The SEO’s guide to Google Search Console

Google Search Console (GSC) is a free gift from Google to SEO professionals that tells you how your website is performing. 

With data-packed amenities, SEOs can scavenge through GSC to locate stashes of hidden nuggets like clicks and impressions from search queries, Core Web Vitals and whatever other surprises lay within your website. 

Custom regex filters take you around your million-page website. 

And while all SEO professionals hope to avoid any catastrophic SEO-related events with Google’s AI Overviews, all we can really do is be prepared. 

For starters, keep reading this guide below to Google Search Console.  It’s engineered to withstand zombie pages, panda claws and even penguin attacks, so it’s exactly what you need when the SEO industry gets dicey. 

What does Google Search Console do? And how does it help SEO?

Google Search Console is a free website analytics tool Google provides. Google Search Console tracks your website’s performance in search results on Google. 

As an SEO director, I use Google Search Console daily. I check website performance for content updates and troubleshoot any technical changes. It helps me make informed business decisions about where to dedicate my team. 

How do I set up Google Search Console?

Getting set up on Google Search Console is quick and easy but may require technical support. 

First, you need to have a Google account. 

Next, go to Google Search Console:

If you don’t see any profiles listed, you’ll need to choose a domain or prefix URL and verify your website ownership. 

How do you choose between domain vs. prefix URL? Let me walk you through the differences. 

Domain property paints the full picture of your website

A domain property includes all subdomains but no protocols (HTTP:// or HTTPS://) and no path strings (/sub/folder/). 

A domain property provides a holistic view of how your website is performing Google search results. 

I recommend setting up domain properties first. 

To set up a domain property in Google Search Console, remove the HTTPS and trailing slashes. 

GSC website domain

After you hit continue, you can verify your ownership via DNS record through TXT files. 

I recommend going this route as it is the easiest. 

You’ll need to log into your hosting provider to submit the TXT file. 

Another option is to verify through the CNAME. If you have technical support, this could be an easy alternative. 

URL prefix property allows you to dissect sections of a site 

A URL prefix property includes the HTTPS or HTTP protocol and path string. This means that if you want to really dive into a section of your website like /blog/ subfolder or a subdomain, you can do this. 

After I set up my domain property, I set up individual URL prefix properties for each subdomain, HTTP versions and /blog/ subfolders. 

By having multiple URL prefix properties, I can dig deeper into sections of the website to help troubleshoot. 

I can also create reporting specific to the website’s sections that may be more relevant to my co-workers. 

For example, I work with customer support team members looking for data on how their Help Center content is performing. 

Key moments in history for Google Search Console

Some really crazy stuff has happened with Google Search Console over time. Google Search Console is notorious as a delicacy for many SEO professionals, an incessant phantom of manual actions and the culprit behind better understanding our website health.

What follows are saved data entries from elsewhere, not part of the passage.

(* ===== verification/Peers.v ===== *)
(** * Peers (class [peer_container] of node.cpp)

    The endpoints a node has heard from, with when and what it knows of the
    representative behind them, and the endpoints it has tried. *)

From S2P Require Import Prelude Crypto Blocks Common Stats Store Ledger Votes Lmdb Versioning.
From S2P Require Import BlockStore Messages MultiIndex Node.

(** ** Addresses *)

(** [address_v6::v4_mapped]. *)
Definition v4_mapped (a : Z) : Z := 0xffff * 2 ^ 32 + a.
Definition mapped_from_v4_bytes (a : Z) : Z := v4_mapped a.

(** The ranges of [reserved_address], as 128-bit numbers. *)
Definition reserved_ranges : list (Z * Z) := [
  (mapped_from_v4_bytes 0x00000000, mapped_from_v4_bytes 0x00ffffff);
  (mapped_from_v4_bytes 0xc0000200, mapped_from_v4_bytes 0xc00002ff);
  (mapped_from_v4_bytes 0xc6336400, mapped_from_v4_bytes 0xc63364ff);
  (mapped_from_v4_bytes 0xcb007100, mapped_from_v4_bytes 0xcb0071ff);
  (mapped_from_v4_bytes 0xe0000000, mapped_from_v4_bytes 0xefffffff);
  (mapped_from_v4_bytes 0xf0000000, mapped_from_v4_bytes 0xffffffff);
  (0x01000000000000000000000000000000, 0x0100000000000000ffffffffffffffff);
  (0x20010db8000000000000000000000000, 0x20010db8ffffffffffffffffffffffff);
  (0xff000000000000000000000000000000, 0xff00ffffffffffffffffffffffffffff)].

(** The ranges the live network refuses too; the first is [is_loopback]. *)
Definition live_reserved_ranges : list (Z * Z) := [
  (1, 1);
  (mapped_from_v4_bytes 0x7f000000, mapped_from_v4_bytes 0x7fffffff);
  (mapped_from_v4_bytes 0x0a000000, mapped_from_v4_bytes 0x0affffff);
  (mapped_from_v4_bytes 0xac100000, mapped_from_v4_bytes 0xac1fffff);
  (mapped_from_v4_bytes 0xc0a80000, mapped_from_v4_bytes 0xc0a8ffff);
  (mapped_from_v4_bytes 0x64400000, mapped_from_v4_bytes 0x647fffff);
  (0xfc000000000000000000000000000000, 0xfd00ffffffffffffffffffffffffffff)].

Definition in_range (a : Z) (r : Z * Z) : bool := (r.1 <=? a) && (a <=? r.2).

(** Asserts that the address is of version 6. *)
Definition reserved_address (net : badem_networks) (e : endpoint) : outcome bool :=
  match ep_address e with
  | address_v4 _ => Fault assertion_failed
  | address_v6 a =>
      Done (existsb (in_range (uval a)) reserved_ranges ||
        match net with
        | badem_live_network => existsb (in_range (uval a)) live_reserved_ranges
        | _ => false
        end)
  end.

(** An endpoint of version 4 becomes a mapped one ([contacted], [node::send_keepalive]). *)
Definition to_mapped (e : endpoint) : endpoint :=
  match ep_address e with
  | address_v4 a => Endpoint (address_v6 (U 16 (v4_mapped (uval a)))) (ep_port e)
  | address_v6 _ => e
  end.

Section peers.
Context `{NodeConfig, Lmdb, RandomPool, MultiIndex, Unordered}.
Abbreviation N := node.

(** [network::endpoint], the loopback address with the port of the socket. *)
Definition network_endpoint : endpoint := Endpoint (address_v6 (U 16 1)) local_port.
Definition self : endpoint := network_endpoint.

(** [to_v6] throws for an address of version 4. *)
Definition not_a_peer (e : endpoint) : outcome bool :=
  match ep_address e with
  | address_v4 _ => Fault assertion_failed
  | address_v6 a =>
      if is_zero a then Done true
      else match reserved_address badem_network e with
           | Done true => Done true
           | Done false => Done (bool_decide (e = self))
           | Fault f => Fault f
           end
  end.

Definition set_peer_list (l : list peer_information) : M N unit :=
  modify (λ n, set_peers (Peer_container l (attempts (n_peers n))) n).
Definition set_attempts (l : list peer_attempt) : M N unit :=
  modify (λ n, set_peers (Peer_container (peers (n_peers n)) l) n).
Definition get_peers : M N (list peer_information) := gets (λ n, peers (n_peers n)).
Definition get_attempts : M N (list peer_attempt) := gets (λ n, attempts (n_peers n)).

Definition known_peer (e : endpoint) : M N bool :=
  l ← get_peers; mret (bool_decide (is_Some (mi_find pi_endpoint e l))).

(** The constructor of [peer_information]. *)
Definition make_peer (e : endpoint) (version now_ : Z) : peer_information :=
  Peer_information e now_ now_ 0 0 0 (U 16 0) (U 32 0) version.

Definition touch_contact (t : Z) (i : peer_information) : peer_information :=
  Peer_information (pi_endpoint i) t (last_attempt i) (last_bootstrap_attempt i) (last_rep_request i)
    (last_rep_response i) (pi_rep_weight i) (probable_rep_account i) (network_version i).
Definition touch_attempt (t : Z) (i : peer_information) : peer_information :=
  Peer_information (pi_endpoint i) (last_contact i) t (last_bootstrap_attempt i) (last_rep_request i)
    (last_rep_response i) (pi_rep_weight i) (probable_rep_account i) (network_version i).
Definition touch_bootstrap (t : Z) (i : peer_information) : peer_information :=
  Peer_information (pi_endpoint i) (last_contact i) (last_attempt i) t (last_rep_request i)
    (last_rep_response i) (pi_rep_weight i) (probable_rep_account i) (network_version i).
Definition touch_request (t : Z) (i : peer_information) : peer_information :=
  Peer_information (pi_endpoint i) (last_contact i) (last_attempt i) (last_bootstrap_attempt i) t
    (last_rep_response i) (pi_rep_weight i) (probable_rep_account i) (network_version i).
Definition touch_response (t : Z) (account : u256) (weight_a : u128) (i : peer_information) : peer_information :=
  if u_ltb (pi_rep_weight i) weight_a
  then Peer_information (pi_endpoint i) (last_contact i) (last_attempt i) (last_bootstrap_attempt i)
         (last_rep_request i) t weight_a account (network_version i)
  else Peer_information (pi_endpoint i) (last_contact i) (last_attempt i) (last_bootstrap_attempt i)
         (last_rep_request i) t (pi_rep_weight i) (probable_rep_account i) (network_version i).

(** Whether the endpoint is refused or was known; a new peer is handed to
    the observer. *)
Definition peers_insert (peer_observer : endpoint → M N unit) (e : endpoint) (version : Z) : M N bool :=
  result ← lift_outcome (not_a_peer e);
  if result : bool then mret true
  else if version <? uval protocol_version_min then mret false
  else
    l ← get_peers;
    match mi_find pi_endpoint e l with
    | Some _ =>
        t ← now;
        set_peer_list (mi_modify pi_endpoint e (touch_contact t) l);;
        mret true
    | None =>
        t ← now;
        set_peer_list (mi_insert pi_endpoint (make_peer e version t) l).1;;
        peer_observer e;;
        mret false
    end.

Definition contacted (peer_observer : endpoint → M N unit) (e : endpoint) (version : Z) : M N unit :=
  peers_insert peer_observer (to_mapped e) version;;
  mret tt.

(** [true] when no keepalive should be sent; the attempt is recorded. *)
Definition reachout (e : endpoint) : M N bool :=
  error ← lift_outcome (not_a_peer e);
  if error : bool then mret true
  else
    known ← known_peer e;
    l ← get_attempts;
    t ← now;
    set_attempts (mi_insert pa_endpoint (Peer_attempt e t) l).1;;
    mret (known || bool_decide (is_Some (mi_find pa_endpoint e l))).

(** Whether the weight known of the peer grew. *)
Definition rep_response (e : endpoint) (account : u256) (weight_a : u128) : M N bool :=
  l ← get_peers;
  match mi_find pi_endpoint e l with
  | Some i =>
      t ← now;
      set_peer_list (mi_modify pi_endpoint e (touch_response t account weight_a) l);;
      mret (u_ltb (pi_rep_weight i) weight_a)
  | None => mret false
  end.

Definition rep_request (e : endpoint) : M N unit :=
  l ← get_peers;
  match mi_find pi_endpoint e l with
  | Some _ => t ← now; set_peer_list (mi_modify pi_endpoint e (touch_request t) l)
  | None => mret tt
  end.

(** The representatives in order of weight. *)
Definition representatives (count : Z) : M N (list peer_information) :=
  l ← get_peers;
  mret (take (Z.to_nat count)
    (List.filter (λ i, negb (is_zero (pi_rep_weight i))) (by_key (λ i, - uval (pi_rep_weight i)) l))).

(** The endpoints crawled next: those asked longest ago. *)
Definition rep_crawl : M N (list endpoint) :=
  l ← get_peers;
  mret (map pi_endpoint (take 10 (by_key last_rep_request l))).

(** [lower_bound] on an ordered index: the elements at or after the cutoff. *)
Fixpoint from_cutoff {E} (key : E → Z) (cutoff : Z) (l : list E) : list E :=
  match l with
  | [] => []
  | e :: r => if key e <? cutoff then from_cutoff key cutoff r else l
  end.

(** Each remaining peer is stamped with a reading of the clock. *)
Fixpoint stamp_attempts (order : list peer_information) : M N unit :=
  match order with
  | [] => mret tt
  | i :: order =>
      t ← now;
      l ← get_peers;
      set_peer_list (mi_modify pi_endpoint (pi_endpoint i) (touch_attempt t) l);;
      stamp_attempts order
  end.

Definition purge_list (cutoff : Z) : M N (list peer_information) :=
  l ← get_peers;
  let result := from_cutoff last_contact cutoff (by_key last_contact l) in
  let kept := List.filter (λ i, negb (last_contact i <? cutoff)) l in
  set_peer_list kept;;
  stamp_attempts (by_hash kept);;
  a ← get_attempts;
  set_attempts (List.filter (λ x, negb (pa_last_attempt x <? cutoff)) a);;
  (if bool_decide (result = []) then emit Disconnected else mret tt);;
  mret result.

Definition peers_size : M N Z := l ← get_peers; mret (Z.of_nat (length l)).
(** The square root, rounded up. *)
Definition size_sqrt : M N Z := s ← peers_size; mret (Z.sqrt_up s).
Definition peers_empty : M N bool := s ← peers_size; mret (s =? 0).

(** Draws with replacement: at most [tries] of them, until [count] endpoints
    are there. *)
Fixpoint random_draws (tries : nat) (count : Z) (result : gset endpoint) : M N (gset endpoint) :=
  match tries with
  | O => mret result
  | Datatypes.S tries =>
      if Z.of_nat (size result) <? count then
        l ← get_peers;
        index ← random_word32 0 (Z.of_nat (length l) - 1);
        match l !! Z.to_nat index with
        | Some i => random_draws tries count ({[pi_endpoint i]} ∪ result)
        | None => abort
        end
      else mret result
  end.
Fixpoint fill_recent (order : list peer_information) (count : Z) (result : gset endpoint) : gset endpoint :=
  match order with
  | [] => result
  | i :: order =>
      if Z.of_nat (size result) <? count then fill_recent order count ({[pi_endpoint i]} ∪ result)
      else result
  end.

Definition random_set (count : Z) : M N (gset endpoint) :=
  l ← get_peers;
  drawn ← (if bool_decide (l = []) then mret ∅ else random_draws (Z.to_nat (count * 2)) count ∅);
  mret (fill_recent (by_key last_contact l) count drawn).

(** The elements of an unordered set. *)
Definition iterate_set (s : gset endpoint) : list endpoint := map fst (iterate (gset_to_gmap tt s)).

(** Copies endpoints over the start of the array; asserts that they are of
    version 6 and fit. *)
Fixpoint fill_array (from : list endpoint) (target : list endpoint) : outcome (list endpoint) :=
  match from, target with
  | [], _ => Done target
  | e :: from, _ :: target =>
      match ep_address e, fill_array from target with
      | address_v6 _, Done t => Done (e :: t)
      | address_v6 _, Fault f => Fault f
      | address_v4 _, _ => Fault assertion_failed
      end
  | _ :: _, [] => Fault assertion_failed
  end.
Definition random_fill : M N (list endpoint) :=
  s ← random_set (Z.of_nat peer_count);
  assert_ (Nat.leb (size s) peer_count);;
  lift_outcome (fill_array (iterate_set s)
    (replicate peer_count (Endpoint (address_v6 (U 16 0)) (U 2 0)))).

Definition list_fanout : M N (list endpoint) :=
  count ← size_sqrt;
  s ← random_set count;
  mret (iterate_set s).

(** The peers with their protocol version; one entry per endpoint. *)
Definition list_version : M N (gmap endpoint Z) :=
  l ← get_peers;
  mret (list_to_map (map (λ i, (pi_endpoint i, network_version i)) (by_hash l))).

(** The peer tried longest ago of those with version 5 or more. *)
Definition bootstrap_peer : M N endpoint :=
  l ← get_peers;
  match List.find (λ i, 5 <=? network_version i) (by_key last_bootstrap_attempt l) with
  | Some i =>
      t ← now;
      set_peer_list (mi_modify pi_endpoint (pi_endpoint i) (touch_bootstrap t) l);;
      mret (pi_endpoint i)
  | None => mret (Endpoint (address_v6 (U 16 0)) (U 2 0))
  end.
End peers.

I’ve compiled a short history of my SEO bromance with Google Search Console over the years to give you a glimmer of how we got here. 

Breakdown of Google Search Console for SEOs 

While some SEO professionals may be waiting in the tunnels for Skynet and AIO to take over, there’s one thing we can all still depend on: Google Search Console. 

So before you join your freelance mission with SEAL Team 6, walk through the anatomy of Google Search Console. 


The Overview section in Google Search Console provides a bird’s eye view of all data sets users can uncover in Google Search Console. 

Search Console Insights

If you click the top section under “Search Console Insights,” you’ll see a snapshot of the past 28 days. 

It gives you a high-level overview of achievements you can share with your client or team. 


The performance section is also called the “search results” section. 

On my end, I only see this called “Performance” under some of my international sites, specifically in China. 

Similar to the “search results” section found below, the “Performance” section showcases metrics like search traffic over time, search queries, search queries based on mobile devices and page performance. 

URL inspection

The URL inspection tool lets you see what Google sees per URL. 

The URL inspection tool is one of my favorite SEO tools.

Unfortunately, today, you can only inspect one URL at a time. However, if you use the Search Console URL inspection API, you can test up to 2000 URLs per day. 

The test will show if the URL is indexable and explain why it may or may not be indexed. 

You can also request a URL be indexed. 

Search results

Search results are every content marketer’s favorite report in Google Search Console. It shows search traffic over the past 16 months (with comparisons) and search queries, devices, counties and search appearances. 

It will also show you which pages are ranking for certain queries. 

I leverage this report to show which pages are performing best vs. worst. It also helps troubleshoot if there are any major drops or spikes in traffic. 

You can segment this report based on clicks, impressions and CTR. 


The Discover report in Google Search Console showcases your content’s performance in Google’s Discover feed. 

You can filter by pages, countries, search appearances and devices like the search results report. 

Google News

The Google News report in Google Search Console tells you how your content performs under Google News in Google search results. 

You can filter the report by page and device. 

GSC Google News


Pages indexing report in Google Search Console shares which pages in Google can find (or not find) on your website. 

The Pages report is valuable for every technical SEO. This report offers tons of quick wins for technical SEO. I always like to start with this section when I’m auditing a website. 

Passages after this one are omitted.